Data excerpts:
(* ===== verification/SendBuf.v ===== *)
(** * SendBuf: the send-side stream buffer (src/src/lib.rs, [SendBuf])

    [write] drops the acknowledged chunks and cuts new data into chunks of at
    most 1024 bytes; [emit] hands out one chunk per call until the congestion
    window is used up; [ack_and_drop] marks a chunk for removal. *)
From S2P Require Import Prelude Effects OMap RangeBuf.

Definition SEND_BUFFER_SIZE : Z := 1024.

Record SendBuf := mkSendBuf {
  sb_data : list RangeBuf;
  sb_pos : Z;
  sb_off : Z;
  sb_len : Z;
  sb_max_data : Z;
  sb_error : option Z;
  sb_used_length : Z;
  sb_offset_recv : omap bool;
  sb_removed : Z;
  sb_sent : Z;
}.

Definition set_sb_data v b := mkSendBuf v (sb_pos b) (sb_off b) (sb_len b) (sb_max_data b)
  (sb_error b) (sb_used_length b) (sb_offset_recv b) (sb_removed b) (sb_sent b).
Definition set_sb_pos v b := mkSendBuf (sb_data b) v (sb_off b) (sb_len b) (sb_max_data b)
  (sb_error b) (sb_used_length b) (sb_offset_recv b) (sb_removed b) (sb_sent b).
Definition set_sb_off v b := mkSendBuf (sb_data b) (sb_pos b) v (sb_len b) (sb_max_data b)
  (sb_error b) (sb_used_length b) (sb_offset_recv b) (sb_removed b) (sb_sent b).
Definition set_sb_len v b := mkSendBuf (sb_data b) (sb_pos b) (sb_off b) v (sb_max_data b)
  (sb_error b) (sb_used_length b) (sb_offset_recv b) (sb_removed b) (sb_sent b).
Definition set_sb_max_data v b := mkSendBuf (sb_data b) (sb_pos b) (sb_off b) (sb_len b) v
  (sb_error b) (sb_used_length b) (sb_offset_recv b) (sb_removed b) (sb_sent b).
Definition set_sb_used_length v b := mkSendBuf (sb_data b) (sb_pos b) (sb_off b) (sb_len b)
  (sb_max_data b) (sb_error b) v (sb_offset_recv b) (sb_removed b) (sb_sent b).
Definition set_sb_offset_recv v b := mkSendBuf (sb_data b) (sb_pos b) (sb_off b) (sb_len b)
  (sb_max_data b) (sb_error b) (sb_used_length b) v (sb_removed b) (sb_sent b).
Definition set_sb_removed v b := mkSendBuf (sb_data b) (sb_pos b) (sb_off b) (sb_len b)
  (sb_max_data b) (sb_error b) (sb_used_length b) (sb_offset_recv b) v (sb_sent b).
Definition set_sb_sent v b := mkSendBuf (sb_data b) (sb_pos b) (sb_off b) (sb_len b)
  (sb_max_data b) (sb_error b) (sb_used_length b) (sb_offset_recv b) (sb_removed b) v.

Definition new (max_data : Z) : SendBuf := mkSendBuf [] 0 0 0 max_data None 0 [] 0 0.

(** [slice::chunks(n)]: pieces of [n] elements, the last one possibly shorter.
    [fuel] bounds the number of pieces; [length l] pieces are always enough. *)
Fixpoint chunks_fuel (fuel : nat) (n : nat) (l : list Z) : list (list Z) :=
  match fuel, l with
  | O, _ | _, [] => []
  | S fuel', _ => take n l :: chunks_fuel fuel' n (drop n l)
  end.
Definition chunks (n : Z) (l : list Z) : list (list Z) :=
  chunks_fuel (length l) (Z.to_nat n) l.

(** [retain] on a deque, driven by an iterator of flags: [None] when the
    iterator runs out first ([next().unwrap()]). *)
Fixpoint retain_flags {A} (flags : list bool) (l : list A) : option (list A) :=
  match l, flags with
  | [], _ => Some []
  | _ :: _, [] => None
  | x :: l', f :: fs => (λ r, if f then x :: r else r) <$> retain_flags fs l'
  end.

Definition is_empty (b : SendBuf) : bool :=
  match sb_data b with [] => true | _ => false end.
Definition ready (b : SendBuf) : bool := negb (is_empty b).
Definition off_back (b : SendBuf) : Z := sb_off b.
Definition max_off (b : SendBuf) : Z := sb_max_data b.
Definition is_stopped (b : SendBuf) : bool := bool_decide (is_Some (sb_error b)).
Definition update_max_data (max_data : Z) : M SendBuf unit := modify (set_sb_max_data max_data).

Section Ops.
Context {P : Profile}.

(** [len()] sums the sizes of the buffered chunks. *)
Fixpoint len_loop {S} (l : list RangeBuf) (length_ : Z) : M S Z :=
  match l with
  | [] => mret length_
  | item :: l' => n ← uadd length_ (♯(rg_data item)); len_loop l' n
  end.
Definition len {S} (b : SendBuf) : M S Z :=
  if is_empty b then mret 0 else len_loop (sb_data b) 0.

Definition cap : M SendBuf Z :=
  b ← get;
  match sb_error b with
  | Some e => fail (StreamStopped e)
  | None =>
      n ← len b;
      modify (set_sb_used_length n);;
      usub (sb_max_data b) n
  end.

Definition recv_and_drop (_max_ack : Z) : M SendBuf unit :=
  b ← get;
  if is_empty b then mret tt else
  let recv_drop := om_values (sb_offset_recv b) in
  data ← or_panic UnwrapFailed (retain_flags recv_drop (sb_data b));
  modify (set_sb_data data);;
  modify (λ b, set_sb_offset_recv (filter (λ e, e.2 = true) (sb_offset_recv b)) b).

Definition ack_and_drop (offset : Z) : M SendBuf unit :=
  modify (λ b, set_sb_offset_recv (om_alter (λ _, false) offset (sb_offset_recv b)) b).

(** Appending one chunk, as the three pushes of [write] do. *)
Definition push_chunk (chunk : list Z) (len_ : Z) : M SendBuf Z :=
  b ← get;
  let buf := from chunk (sb_off b) in
  modify (λ b, set_sb_offset_recv (om_insert (sb_off b) true (sb_offset_recv b)) b);;
  modify (λ b, set_sb_data (sb_data b ++ [buf]) b);;
  o ← uadd (sb_off b) (♯chunk);
  modify (set_sb_off o);;
  l ← uadd (sb_len b) (♯chunk);
  modify (set_sb_len l);;
  u ← uadd (sb_used_length b) (♯chunk);
  modify (set_sb_used_length u);;
  uadd len_ (♯chunk).

Fixpoint push_chunks (cs : list (list Z)) (len_ : Z) : M SendBuf Z :=
  match cs with
  | [] => mret len_
  | c :: cs' => n ← push_chunk c len_; push_chunks cs' n
  end.

(** The part of [write] that cuts the accepted [data] and appends it. *)
Definition write_pieces (data : list Z) (off_len : Z) : M SendBuf Z :=
  if 0 <? off_len then
    if off_len <? ♯data then
      n ← push_chunk (take (Z.to_nat off_len) data) 0;
      rest ← or_panic OutOfBounds (slice_from data off_len);
      push_chunks (chunks SEND_BUFFER_SIZE rest) n
    else push_chunk data 0
  else
    rest ← or_panic OutOfBounds (slice_from data off_len);
    push_chunks (chunks SEND_BUFFER_SIZE rest) 0.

Work to be completed: Print exactly the lines above, between the one holding "Definition is_empty (b" and the one holding "(** [len()] sums", inclusive, and nothing besides.

Written solution:
Definition is_empty (b : SendBuf) : bool :=
  match sb_data b with [] => true | _ => false end.
Definition ready (b : SendBuf) : bool := negb (is_empty b).
Definition off_back (b : SendBuf) : Z := sb_off b.
Definition max_off (b : SendBuf) : Z := sb_max_data b.
Definition is_stopped (b : SendBuf) : bool := bool_decide (is_Some (sb_error b)).
Definition update_max_data (max_data : Z) : M SendBuf unit := modify (set_sb_max_data max_data).

Section Ops.
Context {P : Profile}.

(** [len()] sums the sizes of the buffered chunks. *)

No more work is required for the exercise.